Sonoya Mizuno of ‘Devs’ and Her Sisters Are Hollywood’s Next Royal Family
“We each of us had our thing, our exercise,” Sonoya says. (Their father, thousands of miles away, was so aesthetically inclined that to this day his art-filled home is used for commercial photo shoots.) And just outside in the garden, or close by in the kitchen, their mother encouraged them to express themselves through art and movement. It was rural England in the 1980s, and they were a mixed-race family with a single mother. They say they weren’t exactly fighting off party invitations.
“It was actually quite hard to fit in at schools,” says Miya.
“We’re definitely kind of like a strange-looking family because we were six children, all half-Japanese, with a white mother, growing up in very rural Somerset, and it was very unusual for that time, or maybe even now, for there to be families like that,” says Sonoya. “We very much stuck together.”
So they painted. They danced. They sang arias. They cooked. Their mother died when they were still relatively young, and the older children helped parent the younger ones. Their childhood hobbies turned into adult professions, even as they had to take up side-hustles, one brother becoming a pest-control worker, the sisters taking on odd jobs. Eventually, it paid off.
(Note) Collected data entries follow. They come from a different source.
(* ===== verification/Ipc.v ===== *)
(** * Ipc: the local socket of the daemon (ntb-ipc.c)

    Clients connect, send commands with descriptors and read responses. An email is
    read from the descriptor that came with its command; a key is created by the key
    ring, which is known by the class [KeyringService]. What system calls return is an
    argument of the handlers. The connections, emails and tasks are in memories, so
    that an access to one that was freed is undefined. *)

From S2P Require Import Prelude Endian Buffer NetAddress OpenSSL Proto ProtoSpec NetText KeyValue Pow Base58 Address Base64 QuotedPrintable EncodedWords Outgoings Ecc Keys ParseContentType ParseAddresses MailParser Connection IpcProto.

(** What the key ring does for the socket: [false] is the error
    [NTB_KEYRING_ERROR_UNKNOWN_FROM_ADDRESS]; the callback of a key gets the number. *)
Class KeyringService (K : Type) := {
  ks_send_message : ntb_address -> list ntb_address -> Z -> ntb_blob -> K -> result unit (bool * K);
  ks_create_key : ntb_key_params -> Z -> nat -> K -> result unit (nat * K);
  ks_cancel_task : nat -> K -> result unit K
}.

(** ** Data *)

(** The parts of an email that its parser reports. The source address is not set at
    first; the content stands for the blob that it is collected in. *)
Record ipc_mail := IpcMail {
  im_from_address : option ntb_address;
  im_to_addresses : list ntb_address;
  im_content : list Z;
  im_content_encoding : Z
}.

Definition mail_parser_data_cb (event : ntb_mail_parser_event) (data : list Z) (m : ipc_mail) : result unit ipc_mail :=
  match event with
  | NTB_MAIL_PARSER_EVENT_SOURCE | NTB_MAIL_PARSER_EVENT_DESTINATION => UB
  | NTB_MAIL_PARSER_EVENT_SUBJECT =>
      Ok (IpcMail (im_from_address m) (im_to_addresses m) (im_content m ++ str_bytes "Subject:" ++ data ++ 10 :: str_bytes "Body:") 2)
  | NTB_MAIL_PARSER_EVENT_CONTENT => Ok (IpcMail (im_from_address m) (im_to_addresses m) (im_content m ++ data) (im_content_encoding m))
  end.
Definition mail_parser_address_cb (event : ntb_mail_parser_event) (address : ntb_address) (m : ipc_mail) : result unit ipc_mail :=
  match event with
  | NTB_MAIL_PARSER_EVENT_SOURCE => Ok (IpcMail (Some address) (im_to_addresses m) (im_content m) (im_content_encoding m))
  | NTB_MAIL_PARSER_EVENT_DESTINATION => Ok (IpcMail (im_from_address m) (im_to_addresses m ++ [address]) (im_content m) (im_content_encoding m))
  | NTB_MAIL_PARSER_EVENT_SUBJECT | NTB_MAIL_PARSER_EVENT_CONTENT => UB
  end.
#[export] Instance ipc_mail_client : MailClient ipc_mail unit := {| address_cb := mail_parser_address_cb; data_cb := mail_parser_data_cb |}.

Record ntb_ipc_email := Email {
  em_conn : nat;
  em_fd : Z;
  em_request_id : Z;
  em_parser : mail_parser ntb_buffer ipc_mail
}.
Record ntb_ipc_task := IpcTask { it_conn : nat; it_keyring_cookie : nat; it_request_id : Z }.

(** [ic_poll_in] and [ic_poll_out] are what the source polls for; the queue of
    descriptors is the list of its numbers. *)
Record ntb_ipc_connection := IpcConn {
  ic_sock : Z;
  ic_poll_in : bool;
  ic_poll_out : bool;
  ic_read_finished : bool;
  ic_write_finished : bool;
  ic_outbuf : ntb_buffer;
  ic_inbuf : ntb_buffer;
  ic_fd_queue : list Z;
  ic_emails : list nat;
  ic_tasks : list nat;
  ic_response_old_length : Z
}.

Definition ic_set_poll (i o : bool) (c : ntb_ipc_connection) : ntb_ipc_connection :=
  IpcConn (ic_sock c) i o (ic_read_finished c) (ic_write_finished c) (ic_outbuf c) (ic_inbuf c) (ic_fd_queue c) (ic_emails c) (ic_tasks c) (ic_response_old_length c).
Definition ic_set_finished (r w : bool) (c : ntb_ipc_connection) : ntb_ipc_connection :=
  IpcConn (ic_sock c) (ic_poll_in c) (ic_poll_out c) r w (ic_outbuf c) (ic_inbuf c) (ic_fd_queue c) (ic_emails c) (ic_tasks c) (ic_response_old_length c).
Definition ic_set_outbuf (b : ntb_buffer) (c : ntb_ipc_connection) : ntb_ipc_connection :=
  IpcConn (ic_sock c) (ic_poll_in c) (ic_poll_out c) (ic_read_finished c) (ic_write_finished c) b (ic_inbuf c) (ic_fd_queue c) (ic_emails c) (ic_tasks c) (ic_response_old_length c).
Definition ic_set_inbuf (b : ntb_buffer) (c : ntb_ipc_connection) : ntb_ipc_connection :=
  IpcConn (ic_sock c) (ic_poll_in c) (ic_poll_out c) (ic_read_finished c) (ic_write_finished c) (ic_outbuf c) b (ic_fd_queue c) (ic_emails c) (ic_tasks c) (ic_response_old_length c).
Definition ic_set_fd_queue (q : list Z) (c : ntb_ipc_connection) : ntb_ipc_connection :=
  IpcConn (ic_sock c) (ic_poll_in c) (ic_poll_out c) (ic_read_finished c) (ic_write_finished c) (ic_outbuf c) (ic_inbuf c) q (ic_emails c) (ic_tasks c) (ic_response_old_length c).
Definition ic_set_emails (l : list nat) (c : ntb_ipc_connection) : ntb_ipc_connection :=
  IpcConn (ic_sock c) (ic_poll_in c) (ic_poll_out c) (ic_read_finished c) (ic_write_finished c) (ic_outbuf c) (ic_inbuf c) (ic_fd_queue c) l (ic_tasks c) (ic_response_old_length c).
Definition ic_set_tasks (l : list nat) (c : ntb_ipc_connection) : ntb_ipc_connection :=
  IpcConn (ic_sock c) (ic_poll_in c) (ic_poll_out c) (ic_read_finished c) (ic_write_finished c) (ic_outbuf c) (ic_inbuf c) (ic_fd_queue c) (ic_emails c) l (ic_response_old_length c).
Definition ic_set_response_old_length (n : Z) (c : ntb_ipc_connection) : ntb_ipc_connection :=
  IpcConn (ic_sock c) (ic_poll_in c) (ic_poll_out c) (ic_read_finished c) (ic_write_finished c) (ic_outbuf c) (ic_inbuf c) (ic_fd_queue c) (ic_emails c) (ic_tasks c) n.

(** [ipc_connections] is the list, [ipc_connection], [ipc_email] and [ipc_task] the
    memory; [ipc_closed] are the descriptors that were closed. *)
Record ntb_ipc (K : Type) := Ipc {
  ipc_uid : Z;
  ipc_listening : bool;
  ipc_keyring : K;
  ipc_connections : list nat;
  ipc_connection : gmap nat ntb_ipc_connection;
  ipc_email : gmap nat ntb_ipc_email;
  ipc_task : gmap nat ntb_ipc_task;
  ipc_next : nat;
  ipc_closed : list Z
}.
Arguments Ipc {K}.
Arguments ipc_uid {K}.
Arguments ipc_listening {K}.
Arguments ipc_keyring {K}.
Arguments ipc_connections {K}.
Arguments ipc_connection {K}.
Arguments ipc_email {K}.
Arguments ipc_task {K}.
Arguments ipc_next {K}.
Arguments ipc_closed {K}.

Section setters.
Context {K : Type}.
Implicit Type s : ntb_ipc K.
Definition ipc_set_listening (v : bool) s : ntb_ipc K :=
  Ipc (ipc_uid s) v (ipc_keyring s) (ipc_connections s) (ipc_connection s) (ipc_email s) (ipc_task s) (ipc_next s) (ipc_closed s).
Definition ipc_set_keyring (v : K) s : ntb_ipc K :=
  Ipc (ipc_uid s) (ipc_listening s) v (ipc_connections s) (ipc_connection s) (ipc_email s) (ipc_task s) (ipc_next s) (ipc_closed s).
Definition ipc_set_connections (v : list nat) s : ntb_ipc K :=
  Ipc (ipc_uid s) (ipc_listening s) (ipc_keyring s) v (ipc_connection s) (ipc_email s) (ipc_task s) (ipc_next s) (ipc_closed s).
Definition ipc_set_connection (v : gmap nat ntb_ipc_connection) s : ntb_ipc K :=
  Ipc (ipc_uid s) (ipc_listening s) (ipc_keyring s) (ipc_connections s) v (ipc_email s) (ipc_task s) (ipc_next s) (ipc_closed s).
Definition ipc_set_email (v : gmap nat ntb_ipc_email) s : ntb_ipc K :=
  Ipc (ipc_uid s) (ipc_listening s) (ipc_keyring s) (ipc_connections s) (ipc_connection s) v (ipc_task s) (ipc_next s) (ipc_closed s).
Definition ipc_set_task (v : gmap nat ntb_ipc_task) s : ntb_ipc K :=
  Ipc (ipc_uid s) (ipc_listening s) (ipc_keyring s) (ipc_connections s) (ipc_connection s) (ipc_email s) v (ipc_next s) (ipc_closed s).
Definition ipc_set_next (v : nat) s : ntb_ipc K :=
  Ipc (ipc_uid s) (ipc_listening s) (ipc_keyring s) (ipc_connections s) (ipc_connection s) (ipc_email s) (ipc_task s) v (ipc_closed s).
Definition ipc_close (fds : list Z) s : ntb_ipc K :=
  Ipc (ipc_uid s) (ipc_listening s) (ipc_keyring s) (ipc_connections s) (ipc_connection s) (ipc_email s) (ipc_task s) (ipc_next s) (ipc_closed s ++ fds).

Definition update_connection (i : nat) (f : ntb_ipc_connection -> ntb_ipc_connection) s : result unit (ntb_ipc K) :=
  c ← need (ipc_connection s !! i); Ok (ipc_set_connection (<[i := f c]> (ipc_connection s)) s).
End setters.

Section ipc.
Context `{Digests} `{BigNum} `{!Elliptic} `{Symmetric} `{Digest256} {K : Type} `{!KeyringService K}.

(** What an allocated byte holds that was never written. *)
Context (indet : Z).
(** The error of [ntb_socket_set_nonblock], when [fcntl] fails. *)
Context (nonblock_error : Z -> option (list Z)).
(** The texts of error objects. *)
Context (mail_error_text : mail_error unit -> list Z) (unknown_from_text : list Z).
Implicit Type s : ntb_ipc K.

(** ** Ending things *)

Definition close_fd_queue (i : nat) s : result unit (ntb_ipc K) :=
  c ← need (ipc_connection s !! i);
  update_connection i (ic_set_fd_queue []) (ipc_close (ic_fd_queue c) s).

Definition remove_email (e : nat) s : result unit (ntb_ipc K) :=
  email ← need (ipc_email s !! e);
  s ← update_connection (em_conn email) (fun c => ic_set_emails (filter (.≠ e) (ic_emails c)) c) (ipc_close [em_fd email] s);
  Ok (ipc_set_email (delete e (ipc_email s)) s).

Definition remove_emails (i : nat) s : result unit (ntb_ipc K) :=
  c ← need (ipc_connection s !! i); for_each remove_email (ic_emails c) s.

Definition ipc_cancel_tasks (i : nat) s : result unit (ntb_ipc K) :=
  c ← need (ipc_connection s !! i);
  for_each (fun t s =>
    task ← need (ipc_task s !! t);
    k ← ks_cancel_task (it_keyring_cookie task) (ipc_keyring s);
    Ok (ipc_set_task (delete t (ipc_task s)) (ipc_set_keyring k s))) (ic_tasks c) s.

Definition remove_connection (i : nat) s : result unit (ntb_ipc K) :=
  s ← remove_emails i s;
  s ← ipc_cancel_tasks i s;
  s ← close_fd_queue i s;
  c ← need (ipc_connection s !! i);
  Ok (ipc_set_connection (delete i (ipc_connection s)) (ipc_set_connections (filter (.≠ i) (ipc_connections s)) (ipc_close [ic_sock c] s))).

(** ** Responses *)

(** [shutdown_fails] says that [shutdown] returns an error. The result is [false] when
    the connection is gone. *)
Definition update_poll (shutdown_fails : bool) (i : nat) s : result unit (bool * ntb_ipc K) :=
  c ← need (ipc_connection s !! i);
  let shut := negb (ic_write_finished c) && ic_read_finished c && (buf_length (ic_outbuf c) =? 0) &&
    bool_decide (ic_emails c = []) && bool_decide (ic_tasks c = []) in
  if shut && shutdown_fails then s ← remove_connection i s; Ok (false, s)
  else
    let write_finished := ic_write_finished c || shut in
    s ← update_connection i (ic_set_finished (ic_read_finished c) write_finished) s;
    if ic_read_finished c && write_finished then s ← remove_connection i s; Ok (false, s)
    else
      s ← update_connection i (ic_set_poll (negb (ic_read_finished c)) (negb write_finished && (0 <? buf_length (ic_outbuf c)))) s;
      Ok (true, s).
“None of us work in investment banking,” Mariya jokes, summing up the Mizuno family destiny. “My mum used to make this joke that she had six children so she could have one dentist, one doctor, and one lawyer.”
“But we ended up being the same,” Maya says.
“Bummer!” jokes Sonoya.
Older sister Saya is a painter, designer, and landscape architect. Jinya is the head technician in an arts gallery. Tomoya is the head chef at a boutique hotel and a DJ. And the three younger sisters’ work—Sonoya’s acting, Miya’s photography, and Mariya’s AD work—is so closely tied that it led them to the same set for the high-concept, futuristic Devs.
A production still of Sonoya in Devs, taken by Miya
Being on set together “meant that someone always had your back, if you were having a bad day, one of your sisters would be there to catch you,” Mariya says. They ate lunch together. After long, grueling hours, they carpooled home together. During tired moments, Miya would show them still photographs she had taken. “We would celebrate together,” Miya says. When Sonoya had difficult scenes to film, she says, “it really was such a support having my sisters there because at the end of the day I know that I could just see their faces.” For her sisters, watching her do takes was difficult in its own way. Miya says she would have to remind herself, again and again, “It’s just TV! It’s not real!”